* **WORK INSTRUCTION**
Each line starting at the one that contains "by apply Z.log2_nonneg." and ending at the one that contains "split; [split; vm_compute; reflexivity|]." must be returned exactly, and the rest of the listing is left out.

* **TASK INPUT**
------------------------------------

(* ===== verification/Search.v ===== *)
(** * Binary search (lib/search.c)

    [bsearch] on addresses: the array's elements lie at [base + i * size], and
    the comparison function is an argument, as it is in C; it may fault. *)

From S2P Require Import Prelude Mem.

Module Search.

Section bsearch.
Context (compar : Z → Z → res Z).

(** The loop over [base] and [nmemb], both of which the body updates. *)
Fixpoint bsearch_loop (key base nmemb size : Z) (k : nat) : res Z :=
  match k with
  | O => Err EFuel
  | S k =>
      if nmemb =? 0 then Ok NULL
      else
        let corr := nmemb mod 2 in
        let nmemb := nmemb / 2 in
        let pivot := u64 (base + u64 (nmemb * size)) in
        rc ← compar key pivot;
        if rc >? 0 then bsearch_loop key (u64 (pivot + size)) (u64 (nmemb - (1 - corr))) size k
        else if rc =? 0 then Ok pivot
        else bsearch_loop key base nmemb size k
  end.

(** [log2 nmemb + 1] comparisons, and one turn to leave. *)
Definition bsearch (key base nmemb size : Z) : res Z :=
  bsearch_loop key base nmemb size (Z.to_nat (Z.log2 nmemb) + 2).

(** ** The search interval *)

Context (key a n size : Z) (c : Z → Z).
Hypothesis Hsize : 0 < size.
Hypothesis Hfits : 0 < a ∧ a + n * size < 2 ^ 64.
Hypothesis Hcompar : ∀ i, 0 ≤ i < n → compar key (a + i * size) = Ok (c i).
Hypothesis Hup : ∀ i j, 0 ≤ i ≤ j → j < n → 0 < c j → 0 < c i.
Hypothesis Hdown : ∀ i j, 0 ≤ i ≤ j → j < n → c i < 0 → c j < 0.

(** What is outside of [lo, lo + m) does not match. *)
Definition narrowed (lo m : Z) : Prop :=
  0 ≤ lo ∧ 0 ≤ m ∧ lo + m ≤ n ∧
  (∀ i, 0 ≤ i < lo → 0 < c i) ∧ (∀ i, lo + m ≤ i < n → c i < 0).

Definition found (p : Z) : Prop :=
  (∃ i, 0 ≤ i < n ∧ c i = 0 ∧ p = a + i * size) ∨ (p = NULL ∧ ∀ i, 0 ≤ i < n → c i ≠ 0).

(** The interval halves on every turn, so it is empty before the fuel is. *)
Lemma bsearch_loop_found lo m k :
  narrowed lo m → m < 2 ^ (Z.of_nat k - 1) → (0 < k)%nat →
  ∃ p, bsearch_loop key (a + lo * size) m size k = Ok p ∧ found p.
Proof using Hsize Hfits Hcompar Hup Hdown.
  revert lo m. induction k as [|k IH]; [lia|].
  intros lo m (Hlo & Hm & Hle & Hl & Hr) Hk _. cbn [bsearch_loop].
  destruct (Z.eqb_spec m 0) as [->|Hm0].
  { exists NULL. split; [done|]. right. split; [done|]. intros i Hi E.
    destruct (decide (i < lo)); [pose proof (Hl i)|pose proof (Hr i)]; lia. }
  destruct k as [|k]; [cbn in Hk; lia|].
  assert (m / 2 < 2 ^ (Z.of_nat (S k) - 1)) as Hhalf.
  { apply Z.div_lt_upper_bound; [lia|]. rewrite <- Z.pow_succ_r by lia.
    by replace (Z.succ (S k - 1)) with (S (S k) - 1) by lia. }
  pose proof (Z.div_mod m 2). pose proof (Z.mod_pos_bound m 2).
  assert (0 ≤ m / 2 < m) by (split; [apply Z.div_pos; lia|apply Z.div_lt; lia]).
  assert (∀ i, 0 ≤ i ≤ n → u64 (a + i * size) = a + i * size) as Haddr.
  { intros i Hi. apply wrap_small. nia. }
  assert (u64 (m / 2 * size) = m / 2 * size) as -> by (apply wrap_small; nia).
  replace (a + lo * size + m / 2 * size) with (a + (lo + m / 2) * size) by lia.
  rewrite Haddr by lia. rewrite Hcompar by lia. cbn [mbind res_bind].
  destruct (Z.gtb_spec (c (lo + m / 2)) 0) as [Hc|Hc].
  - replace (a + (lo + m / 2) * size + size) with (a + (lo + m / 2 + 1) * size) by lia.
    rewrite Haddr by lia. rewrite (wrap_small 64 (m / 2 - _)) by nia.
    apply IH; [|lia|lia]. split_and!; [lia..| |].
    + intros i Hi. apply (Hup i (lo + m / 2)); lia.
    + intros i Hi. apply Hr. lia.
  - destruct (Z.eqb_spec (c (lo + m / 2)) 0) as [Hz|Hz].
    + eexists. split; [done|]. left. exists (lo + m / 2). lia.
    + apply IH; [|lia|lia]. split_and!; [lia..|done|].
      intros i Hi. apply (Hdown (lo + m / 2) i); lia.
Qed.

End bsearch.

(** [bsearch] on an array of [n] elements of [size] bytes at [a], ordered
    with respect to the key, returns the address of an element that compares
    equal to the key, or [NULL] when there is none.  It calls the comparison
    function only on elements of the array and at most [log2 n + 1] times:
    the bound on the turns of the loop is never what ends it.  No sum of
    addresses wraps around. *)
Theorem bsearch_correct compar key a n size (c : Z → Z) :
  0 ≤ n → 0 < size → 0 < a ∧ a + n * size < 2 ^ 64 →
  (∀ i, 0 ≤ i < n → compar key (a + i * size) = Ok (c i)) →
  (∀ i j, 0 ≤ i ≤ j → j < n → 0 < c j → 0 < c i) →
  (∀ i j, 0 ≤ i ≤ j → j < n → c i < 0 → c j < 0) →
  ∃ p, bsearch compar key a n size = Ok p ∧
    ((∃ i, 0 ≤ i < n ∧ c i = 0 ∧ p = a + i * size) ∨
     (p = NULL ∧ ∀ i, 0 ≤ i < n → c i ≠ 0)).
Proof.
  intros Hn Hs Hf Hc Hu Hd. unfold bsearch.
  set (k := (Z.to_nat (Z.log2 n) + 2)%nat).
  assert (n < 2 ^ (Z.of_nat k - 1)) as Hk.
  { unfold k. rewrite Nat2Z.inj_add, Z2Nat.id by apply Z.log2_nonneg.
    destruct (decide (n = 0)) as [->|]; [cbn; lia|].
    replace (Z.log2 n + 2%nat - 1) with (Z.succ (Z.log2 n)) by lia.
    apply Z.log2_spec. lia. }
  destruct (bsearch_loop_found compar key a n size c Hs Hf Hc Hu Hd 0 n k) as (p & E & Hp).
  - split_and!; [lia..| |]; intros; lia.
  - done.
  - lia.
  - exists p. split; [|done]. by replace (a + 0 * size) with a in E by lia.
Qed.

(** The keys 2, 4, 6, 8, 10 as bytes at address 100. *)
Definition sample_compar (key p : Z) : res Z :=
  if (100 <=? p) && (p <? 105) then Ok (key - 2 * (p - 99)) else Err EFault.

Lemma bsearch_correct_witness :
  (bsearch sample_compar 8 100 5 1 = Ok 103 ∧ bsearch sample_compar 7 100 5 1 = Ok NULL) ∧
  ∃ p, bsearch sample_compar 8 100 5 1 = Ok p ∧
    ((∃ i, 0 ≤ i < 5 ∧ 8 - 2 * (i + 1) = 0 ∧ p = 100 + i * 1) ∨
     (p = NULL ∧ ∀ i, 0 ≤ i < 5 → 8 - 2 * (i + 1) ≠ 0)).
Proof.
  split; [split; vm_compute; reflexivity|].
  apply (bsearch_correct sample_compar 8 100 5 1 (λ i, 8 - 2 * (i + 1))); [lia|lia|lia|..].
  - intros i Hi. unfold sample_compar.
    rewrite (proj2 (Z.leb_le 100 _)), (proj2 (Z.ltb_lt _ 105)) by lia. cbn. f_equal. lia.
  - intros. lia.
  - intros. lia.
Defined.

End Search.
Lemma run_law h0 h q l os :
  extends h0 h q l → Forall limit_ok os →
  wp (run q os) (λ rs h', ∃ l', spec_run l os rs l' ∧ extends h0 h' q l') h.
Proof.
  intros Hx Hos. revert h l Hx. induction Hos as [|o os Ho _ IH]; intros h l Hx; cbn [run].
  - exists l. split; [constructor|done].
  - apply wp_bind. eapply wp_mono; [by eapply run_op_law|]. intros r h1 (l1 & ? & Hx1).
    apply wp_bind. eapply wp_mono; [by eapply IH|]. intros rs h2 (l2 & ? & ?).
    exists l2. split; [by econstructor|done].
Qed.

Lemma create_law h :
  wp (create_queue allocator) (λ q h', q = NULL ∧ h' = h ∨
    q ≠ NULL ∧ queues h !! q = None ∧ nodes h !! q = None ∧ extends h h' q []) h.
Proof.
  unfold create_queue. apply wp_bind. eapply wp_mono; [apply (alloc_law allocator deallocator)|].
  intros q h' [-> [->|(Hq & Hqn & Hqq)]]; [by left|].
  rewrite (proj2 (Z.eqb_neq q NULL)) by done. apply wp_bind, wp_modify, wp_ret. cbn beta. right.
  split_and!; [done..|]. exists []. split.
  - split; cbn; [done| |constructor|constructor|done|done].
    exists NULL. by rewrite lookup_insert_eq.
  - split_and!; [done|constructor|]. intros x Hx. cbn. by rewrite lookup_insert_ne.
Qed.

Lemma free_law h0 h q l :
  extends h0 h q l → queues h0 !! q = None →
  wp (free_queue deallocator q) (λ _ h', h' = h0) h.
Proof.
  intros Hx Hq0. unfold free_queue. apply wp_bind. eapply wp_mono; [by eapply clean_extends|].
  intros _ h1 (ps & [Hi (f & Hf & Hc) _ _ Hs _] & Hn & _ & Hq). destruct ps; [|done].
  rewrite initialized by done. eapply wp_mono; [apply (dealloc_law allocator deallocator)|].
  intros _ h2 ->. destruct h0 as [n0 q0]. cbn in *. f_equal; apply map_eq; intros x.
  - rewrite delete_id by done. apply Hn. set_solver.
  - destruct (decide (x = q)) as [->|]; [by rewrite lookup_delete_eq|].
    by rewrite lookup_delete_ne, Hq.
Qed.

------------------------------------

* **YOUR SOLUTION**
  { unfold k. rewrite Nat2Z.inj_add, Z2Nat.id by apply Z.log2_nonneg.
    destruct (decide (n = 0)) as [->|]; [cbn; lia|].
    replace (Z.log2 n + 2%nat - 1) with (Z.succ (Z.log2 n)) by lia.
    apply Z.log2_spec. lia. }
  destruct (bsearch_loop_found compar key a n size c Hs Hf Hc Hu Hd 0 n k) as (p & E & Hp).
  - split_and!; [lia..| |]; intros; lia.
  - done.
  - lia.
  - exists p. split; [|done]. by replace (a + 0 * size) with a in E by lia.
Qed.

(** The keys 2, 4, 6, 8, 10 as bytes at address 100. *)
Definition sample_compar (key p : Z) : res Z :=
  if (100 <=? p) && (p <? 105) then Ok (key - 2 * (p - 99)) else Err EFault.

Lemma bsearch_correct_witness :
  (bsearch sample_compar 8 100 5 1 = Ok 103 ∧ bsearch sample_compar 7 100 5 1 = Ok NULL) ∧
  ∃ p, bsearch sample_compar 8 100 5 1 = Ok p ∧
    ((∃ i, 0 ≤ i < 5 ∧ 8 - 2 * (i + 1) = 0 ∧ p = 100 + i * 1) ∨
     (p = NULL ∧ ∀ i, 0 ≤ i < 5 → 8 - 2 * (i + 1) ≠ 0)).
Proof.
  split; [split; vm_compute; reflexivity|].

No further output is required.